Бабушка с признательностью приняла это новое бремя, и однажды утром юный Мариус де Валанжи приехал на дилижансе в Тулон. Слуга отправился за ним в двуколке, а мы в это время готовили для мальчика комнату и ужин.
Я очень радовалась при мысли о том, что у меня хотя бы на несколько недель появится товарищ для игр, и выбежала на дорогу встречать своего кузена.

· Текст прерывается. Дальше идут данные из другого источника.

Lemma into_values_perm {A} path k (l : list (SynType * A)) :
  into_values path k l ≡ₚ (or_insert l).*2.
Proof.
  unfold into_values. rewrite hash_order_perm, length_fmap.
  generalize (or_insert l). clear. intros m.
  assert (∀ pre, omap (λ i, snd <$> (pre ++ m) !! i) (seq (length pre) (length m)) = m.*2) as Hm.
  { induction m as [|e m IH]; intros pre; [done|]. cbn.
    rewrite list_lookup_middle by done. cbn. f_equal.
    specialize (IH (pre ++ [e])). rewrite length_app, Nat.add_comm in IH. cbn in IH.
    by rewrite <- app_assoc in IH. }
  by rewrite <- (Hm []).
Qed.
Lemma into_values_fmap {A B} (f : A → B) path k (l : list (SynType * A)) :
  into_values path k (prod_map id f <$> l) = f <$> into_values path k l.
Proof.
  unfold into_values. rewrite or_insert_fmap.
  assert ((prod_map id f <$> or_insert l).*1 = (or_insert l).*1) as ->.
  { rewrite <- list_fmap_compose. by apply list_fmap_ext. }
  rewrite list_fmap_omap. apply list_omap_ext, Forall_Forall2_diag, Forall_forall.
  intros i _. cbn. rewrite list_lookup_fmap. by destruct (or_insert l !! _) as [[]|].
Qed.

Lemma elem_of_into_values {A} path k (l : list (SynType * A)) a :
  a ∈ into_values path k l → ∃ key, (key, a) ∈ l.
Proof.
  rewrite into_values_perm. intros ([key ?] & -> & Hin)%list_elem_of_fmap. exists key.
  by apply elem_of_or_insert.
Qed.
Lemma into_values_has {A} path k (l : list (SynType * A)) key a :
  (key, a) ∈ l → (∀ a', (key, a') ∈ l → a' = a) → a ∈ into_values path k l.
Proof.
  intros. rewrite into_values_perm. apply list_elem_of_fmap. exists (key, a).
  split; [done|by apply or_insert_has].
Qed.
End maps.

(** ** The records of a value *)

Section records.
Context `{Prost} `{Buf} `{Chrono} `{Generated}.

(** The times that chrono's types are converted to. *)
Definition timestamp_of (t : DateTime) : option Timestamp :=
  from_saturated (Timestamp_saturating (Timestamp_try_from_datetime t)).
Definition duration_of (d : TimeDelta) : option Duration :=
  from_saturated (Duration_saturating (Duration_try_from_delta d)).
Definition raw_of {A} (raw : A → list byte → list byte) (a : option A) : list byte :=
  match a with Some a => raw a [] | None => [] end.

Definition len_valid (bs : list byte) : Prop := fits 64 (Z.of_nat (length bs)).
Lemma parameter_roundtrip_witness :
  let p := Parameter_dict "d" [("a"%string, PArray [PInteger 1; PString "x"]); ("b"%string, PBool true)] in
  Parameter_deserialize (Parameter_serialize p) = Ok p.
Proof.
  cbn zeta.
  refine (proj1 (@parameter_roundtrip number_ref base64_ref number_ref_laws base64_ref_laws
    (Parameter_dict "d" [("a"%string, PArray [PInteger 1; PString "x"]); ("b"%string, PBool true)]) _)).
  split; [|exact I]. cbn. repeat split; done.
Defined.

(** An integer above the signed range counts as non-numeric: such an array is
    read, but what it is written as is refused. *)
Lemma big_integer_mix :
  ∃ p, Parameter_deserialize [("name"%string, JString "p");
      ("value"%string, JArray [JNumber (inl (2 ^ 63) : @Number number_ref); JString "x"])] = Ok p ∧
    Parameter_deserialize (Parameter_serialize p) =
      Err (Custom "Array contains a mix of numeric and non-numeric-values").
Proof. eexists. split; [vm_compute; reflexivity|vm_compute; reflexivity]. Qed.
(* ===== verification/AppUrl.v ===== *)
(** * Links to the Foxglove app

    `app_url.rs`: the builder of app URLs and their text.  Percent-encoding is
    the `urlencoding` crate's ([UrlEncoding]).  A reader of such URLs recovers
    everything that was put into the builder. *)

From S2P Require Import Prelude Bytes Advertise Token.

(** ** The urlencoding crate *)

Class UrlEncoding := {
  url_encode : string → string;
  url_decode : string → option string
}.
Definition QUESTION : byte := Byte.x3f.
(** What [encode] writes holds none of the characters that separate the parts of
    a query. *)
Class UrlEncodingLaws `{UrlEncoding} : Prop := {
  url_decode_encode : ∀ s, url_decode (url_encode s) = Some s;
  url_encode_safe : ∀ s, (AMP ∉ as_bytes (url_encode s)) ∧ (EQUALS ∉ as_bytes (url_encode s))
}.

(** ** The builder *)

Definition BASE_URL : list byte := as_bytes "https://app.foxglove.dev".

Inductive DataSource := WebSocket (url : string).
Record AppUrl := {
  data_source : option DataSource;
  layout_id : option string;
  open_in_desktop : bool
}.
Definition AppUrl_new : AppUrl :=
  {| data_source := None; layout_id := None; open_in_desktop := false |}.
Definition with_layout_id (id : string) (u : AppUrl) : AppUrl :=
  {| data_source := data_source u; layout_id := Some id; open_in_desktop := open_in_desktop u |}.
Definition with_open_in_desktop (u : AppUrl) : AppUrl :=
  {| data_source := data_source u; layout_id := layout_id u; open_in_desktop := true |}.
Definition with_websocket (url : string) (u : AppUrl) : AppUrl :=
  {| data_source := Some (WebSocket url); layout_id := layout_id u;
     open_in_desktop := open_in_desktop u |}.

Definition query_params (u : AppUrl) : list (string * string) :=
  match data_source u with
  | Some (WebSocket url) => [("ds", "foxglove-websocket"); ("ds.url", url)]
  | None => []
  end%string ++
  match layout_id u with Some id => [("layoutId"%string, id)] | None => [] end ++
  (if open_in_desktop u then [("openIn", "desktop")] else [])%string.

Section display.
Context `{UrlEncoding}.

Definition param_text (ii : nat) (kv : string * string) : list byte :=
  let sep := if decide (ii = 0)%nat then QUESTION else AMP in
  sep :: as_bytes kv.1 ++ EQUALS :: as_bytes (url_encode kv.2).
(** [Display::fmt]. *)
Definition AppUrl_fmt (u : AppUrl) : list byte :=
  BASE_URL ++ concat (imap param_text (query_params u)).

(** ** A reader *)

Definition read_param (pair : list byte) : option (list byte * string) :=
  '(k, v) ← split_once EQUALS pair; v ← url_decode (of_bytes v); Some (k, v).
Definition read_query (url : list byte) : option (list (list byte * string)) :=
  match split_once QUESTION url with
  | None => Some []
  | Some (_, q) => mapM read_param (split AMP q)
  end.
Definition param_of (key : string) (ps : list (list byte * string)) : option string :=
  find_map (λ kv : list byte * string, if decide (kv.1 = as_bytes key) then Some kv.2 else None) ps.
Definition read_url (url : list byte) : option AppUrl :=
  ps ← read_query url;
  Some {| data_source := WebSocket <$> param_of "ds.url" ps; layout_id := param_of "layoutId" ps;
          open_in_desktop := bool_decide (param_of "openIn" ps = Some "desktop"%string) |}.

Context `{!UrlEncodingLaws}.

Lemma imap_later (l : list (string * string)) n :
  (0 < n)%nat → concat (imap (λ i, param_text (n + i)) l) =
    l ≫= (λ kv, AMP :: as_bytes kv.1 ++ EQUALS :: as_bytes (url_encode kv.2)).
Proof.
  revert n. induction l as [|kv l IH]; intros n Hn; [done|]. cbn [imap concat].
  rewrite Nat.add_0_r. unfold param_text at 1. rewrite decide_False by lia. cbn [mbind list_bind].
  f_equal. f_equal. rewrite (imap_ext _ (λ i, param_text (S n + i))) by (intros i x _; cbn; by rewrite Nat.add_succ_r).
  apply IH. lia.
Qed.

Lemma bind_join l kv :
  as_bytes kv.1 ++ EQUALS :: as_bytes (url_encode kv.2) ++
    (l ≫= λ kv : string * string, AMP :: as_bytes kv.1 ++ EQUALS :: as_bytes (url_encode kv.2)) =
  join AMP ((λ kv : string * string, as_bytes kv.1 ++ EQUALS :: as_bytes (url_encode kv.2)) <$> kv :: l).
Proof.
  revert kv. induction l as [|kv' l IH]; intros kv.
  - cbn. by rewrite app_nil_r.
  - rewrite !fmap_cons. cbn [mbind list_bind]. rewrite <- app_comm_cons, <- app_assoc, <- app_comm_cons.
    rewrite (IH kv'), !fmap_cons. cbn [join]. by rewrite <- (app_assoc (as_bytes kv.1)).
Qed.

(** The keys that occur. *)
Definition plain_key (k : string) : Prop := (AMP ∉ as_bytes k) ∧ (EQUALS ∉ as_bytes k).

Lemma query_params_plain u : Forall (λ kv, plain_key kv.1) (query_params u).
Proof.
  assert (plain_key "ds" ∧ plain_key "ds.url" ∧ plain_key "layoutId" ∧ plain_key "openIn") as (?&?&?&?).
  { unfold plain_key. repeat split; apply (bool_decide_unpack _); vm_compute; exact I. }
  unfold query_params. rewrite !Forall_app. split_and!.
  - destruct (data_source u) as [[url]|]; repeat first [by apply Forall_nil|apply Forall_cons; split]; done.
  - destruct (layout_id u); repeat first [by apply Forall_nil|apply Forall_cons; split]; done.
  - destruct (open_in_desktop u); repeat first [by apply Forall_nil|apply Forall_cons; split]; done.
Qed.

Lemma read_param_fmt kv :
  plain_key kv.1 →
  read_param (as_bytes kv.1 ++ EQUALS :: as_bytes (url_encode kv.2)) = Some (as_bytes kv.1, kv.2).
Proof.
  intros [_ He]. unfold read_param. rewrite split_once_app by done. cbn.
  by rewrite of_as_bytes, url_decode_encode.
Qed.

Lemma read_query_fmt u :
  read_query (AppUrl_fmt u) = Some ((λ kv, (as_bytes kv.1, kv.2)) <$> query_params u).
Proof.
  pose proof (query_params_plain u) as Hplain. unfold AppUrl_fmt, read_query.
  assert (QUESTION ∉ BASE_URL) as Hbase by (apply (bool_decide_unpack _); vm_compute; exact I).
  destruct (query_params u) as [|kv l].
  { cbn [imap concat]. rewrite app_nil_r. by rewrite split_once_no. }
  cbn [imap concat]. unfold param_text at 1. rewrite decide_True by done.
  rewrite <- app_comm_cons, split_once_app by done.
  rewrite (imap_ext _ (λ i, param_text (1 + i))) by done. rewrite imap_later by lia.
  rewrite <- app_assoc, <- app_comm_cons, bind_join. rewrite split_join; [|done|].
  - induction Hplain as [|kv' l' Hk _ IH]; [done|]. rewrite !fmap_cons. cbn [mapM].
    rewrite read_param_fmt by done. cbn [mbind option_bind]. by rewrite IH.
  - apply Forall_fmap. eapply Forall_impl; [exact Hplain|]. intros kv' [Ha _] Hin. cbn in Hin.
    apply elem_of_app in Hin as [?|[?|Hin]%elem_of_cons]; [done|done|].
    by destruct (url_encode_safe kv'.2).
Qed.

(** A link says exactly what was put into the builder: a reader that takes the
    query apart and decodes its values recovers the builder, whatever the
    texts are; without any option the link is the base URL. *)
Theorem app_url_roundtrip u :
  read_url (AppUrl_fmt u) = Some u ∧ AppUrl_fmt AppUrl_new = BASE_URL.
Proof.
  split; [|apply app_nil_r]. unfold read_url. rewrite read_query_fmt. cbn [mbind option_bind].
  by destruct u as [[[url]|] [id|] []].
Qed.
End display.

(** ** An instance, and the witness *)

#[export] Instance hex_encoding : UrlEncoding := {|
  url_encode s := of_bytes (hex (as_bytes s));
  url_decode s := Some (of_bytes (unhex (as_bytes s)))
|}.

Lemma nibble_letter z b : nibble z = b → (65 ≤ byte_val b < 81)%Z.
Proof.
  intros <-. unfold nibble. rewrite byte_val_byte. pose proof (Z.mod_pos_bound z 16 eq_refl).
  rewrite Z.mod_small; lia.
Qed.

#[export] Instance hex_encoding_laws : UrlEncodingLaws.
Proof.
  split; intros s; cbn; rewrite as_of_bytes.
  - pose proof (base64_decode_encode (as_bytes s)) as E. cbn in E. rewrite as_of_bytes in E.
    injection E as E. by rewrite E, of_as_bytes.
  - assert (∀ b, b ∈ hex (as_bytes s) → (65 ≤ byte_val b < 81)%Z) as Hb.
    { unfold hex. intros b (x & Hx & _)%list_elem_of_bind.
      apply elem_of_cons in Hx as [Hx|Hx%list_elem_of_singleton]; by eapply nibble_letter. }
    split; intros Hin%Hb; cbn in Hin; lia.
Qed.

Definition example_url : AppUrl :=
  with_websocket "ws://a?b&c=d" (with_open_in_desktop (with_layout_id "lay_123" AppUrl_new)).
Lemma app_url_roundtrip_witness :
  read_url (AppUrl_fmt example_url) = Some example_url ∧
  length (query_params example_url) = 4%nat.
Proof.
  split; [exact (proj1 (@app_url_roundtrip hex_encoding hex_encoding_laws example_url))|reflexivity].
Defined.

Я немного оробела, увидев, как, выйдя из кареты, он подошел ко мне, поцеловал мою руку с грацией и апломбом тридцатилетнего мужчины, а потом, взяв меня под локоть, повел в дом, осведомляясь о здоровье своей двоюродной бабушки, о которой слышал, что она лучшая из женщин, и с которой ему не терпелось познакомиться и обнять ее от всего сердца.
Не знаю, выучил ли мой кузен все это заранее, но он так красиво это говорил, выглядел настолько старше своего возраста, у него было такое милое лицо, такие красивые светлые вьющиеся волосы, такой безукоризненный стан в курточке из черного бархата, такая открытая шея в накрахмаленном воротничке, такие изящные ноги в коротких гетрах с блестящими пуговицами, в общем, он был такой красивый, такой вежливый, такой причесанный, физически и морально, что сразу же внушил мне высочайшее уважение и глубочайшее почтение.
– Это настоящий дворянин! – сказала бабушка Денизе, когда мальчик продекламировал перед ней свое вступительное приветствие, совершенно такое же, как то, что услышала я. – Вижу, он великолепно воспитан и не доставит нам никаких хлопот.
Но в глубине души бабушка, возможно, считала, что лучше бы он молча бросился в ее объятия и поплакал бы вместе с ней, вспоминая о матери, которая умерла совсем недавно.
6
Во Франции слова кюре и аббат употребляются как синонимы.